* WHAT YOU SHOULD DO *
For this exercise, return exactly the lines of the material below that begin at the one with "components r1 = components" and stop after the one with "Proof. cbn [disk".

——————

(* ===== verification/ResolverTheorems.v ===== *)
(** * What module resolution guarantees

    Theorems about [Resolver], by the proof rules of [ResolverLogic]. *)

From S2P Require Import Prelude Json RustPath Permissions RawPath Resolver ResolverLogic.

(** What reading a manifest gives when it is not cached and nothing is
    restricted. *)
Definition fresh_manifest (N : NodeHost) (root : pathbuf) : option (option Json) :=
  if negb (is_file N (package_json_of root)) then Some None
  else match read_to_string N (package_json_of root) with
       | Ok text => match from_str N text with Ok v => Some (Some v) | Err _ => None end
       | Err _ => None
       end.
Definition cache_sound (N : NodeHost) (s : Resolver) : Prop :=
  ∀ root o, package_json_cache s !! components root = Some o → fresh_manifest N root = Some o.

(** ** A concrete disk

    [files] gives the regular files with their text, [manifests] what each
    text parses to; directory paths are shorter than 64 bytes. *)
Module ToyDisk.
Definition file_at (files : list (rstr * rstr)) (p : pathbuf) : option rstr :=
  snd <$> head (filter (λ f, components f.1 = components p) files).
Definition host (files : list (rstr * rstr)) (manifests : list (rstr * Json)) : NodeHost := {|
  is_file := λ p, bool_decide (is_Some (file_at files p));
  is_dir := λ p, bool_decide (length p < 64) &&
    existsb (λ f, path_starts_with (components f.1) (components p)
                  && negb (bool_decide (components f.1 = components p))) files;
  fs_canonicalize := λ p, Some (render (components p));
  read_to_string := λ p,
    match file_at files p with Some text => Ok text | None => Err ("no such file" : rstr) end;
  from_str := λ t,
    match map_get manifests t with Some v => Ok v | None => Err ("expected value" : rstr) end;
  to_string := λ _, "null";
  url_parses := λ _, false;
  denied_text := λ _, "permission denied" |}.
Definition no_clock (_ : PermState) : rstr := "now".
Definition no_host (_ : rstr) : option rstr := None.
Definition start (p : PermState) : Resolver :=
  {| resolution_cache := ∅; package_json_cache := ∅; permissions := p |}.

(** A project at [/p] with one installed package. *)
Definition manifest : Json := JObject [
  ("name" : rstr, JString "q");
  ("exports" : rstr, JObject [("." : rstr, JString "./lib.js");
                              ("./x/*" : rstr, JString "./in/*.js")])].
Definition main_manifest : Json := JObject [("main" : rstr, JString "lib")].
Definition disk (v : Json) : NodeHost :=
  host [("/p/node_modules/q/package.json" : rstr, "manifest" : rstr);
        ("/p/node_modules/q/lib.js" : rstr, [] : rstr);
        ("/p/node_modules/q/in/a.js" : rstr, [] : rstr)] [("manifest" : rstr, v)].
Definition q_root : pathbuf := "/p/node_modules/q".
Definition lib : pathbuf := "/p/node_modules/q/lib.js".

Lemma spelling v r1 r2 :
  components r1 = components r2 → fresh_manifest (disk v) r1 = fresh_manifest (disk v) r2.
Proof.
  intros E. unfold fresh_manifest, package_json_of. cbn [disk host is_file read_to_string].
  assert (∀ r, components (pb_join r "package.json") = components r ++ [Normal "package.json"]) as Hj.
  { intros r. apply components_join_name; [|done]. apply (bool_decide_unpack _). by vm_compute. }
  assert (file_at [("/p/node_modules/q/package.json" : rstr, "manifest" : rstr);
        ("/p/node_modules/q/lib.js" : rstr, [] : rstr);
        ("/p/node_modules/q/in/a.js" : rstr, [] : rstr)] (pb_join r1 "package.json") =
     file_at [("/p/node_modules/q/package.json" : rstr, "manifest" : rstr);
        ("/p/node_modules/q/lib.js" : rstr, [] : rstr);
        ("/p/node_modules/q/in/a.js" : rstr, [] : rstr)] (pb_join r2 "package.json")) as ->; [|done].
  unfold file_at. by rewrite (Hj r1), (Hj r2), E.
Qed.
Lemma dir_bound v p : is_dir (disk v) p = true → length p < 64.
Proof. cbn [disk host is_dir]. by intros [?%bool_decide_eq_true _]%andb_true_iff. Qed.
Lemma parsed v f text w : read_to_string (disk v) f = Ok text → from_str (disk v) text = Ok w → w = v.
Proof.
  intros _. cbn [disk host from_str]. unfold map_get. rewrite filter_cons. case_decide; [|done].
  by intros [= <-].
Qed.
End ToyDisk.

(** ** Fuel *)

Section fuel.
Context (N : NodeHost) (h : Host) (url_host : rstr → option rstr) (clock : PermState → rstr).

Lemma with_reader_id : with_reader N (read_to_string N) = N.
Proof. by destruct N. Qed.
Lemma rel_refl {A} (m : M A) : rel True eq m m.
Proof. intros s ? <-. by destruct (m s) as [[]|]. Qed.
Lemma rel_out {A} (m : M A) : rel True eq (λ _, None) m.
Proof. intros s ? <-. by destruct (m s) as [[]|]. Qed.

——————

* THE ANSWER *
  components r1 = components r2 → fresh_manifest (disk v) r1 = fresh_manifest (disk v) r2.
Proof.
  intros E. unfold fresh_manifest, package_json_of. cbn [disk host is_file read_to_string].
  assert (∀ r, components (pb_join r "package.json") = components r ++ [Normal "package.json"]) as Hj.
  { intros r. apply components_join_name; [|done]. apply (bool_decide_unpack _). by vm_compute. }
  assert (file_at [("/p/node_modules/q/package.json" : rstr, "manifest" : rstr);
        ("/p/node_modules/q/lib.js" : rstr, [] : rstr);
        ("/p/node_modules/q/in/a.js" : rstr, [] : rstr)] (pb_join r1 "package.json") =
     file_at [("/p/node_modules/q/package.json" : rstr, "manifest" : rstr);
        ("/p/node_modules/q/lib.js" : rstr, [] : rstr);
        ("/p/node_modules/q/in/a.js" : rstr, [] : rstr)] (pb_join r2 "package.json")) as ->; [|done].
  unfold file_at. by rewrite (Hj r1), (Hj r2), E.
Qed.
Lemma dir_bound v p : is_dir (disk v) p = true → length p < 64.
Proof. cbn [disk host is_dir]. by intros [?%bool_decide_eq_true _]%andb_true_iff. Qed.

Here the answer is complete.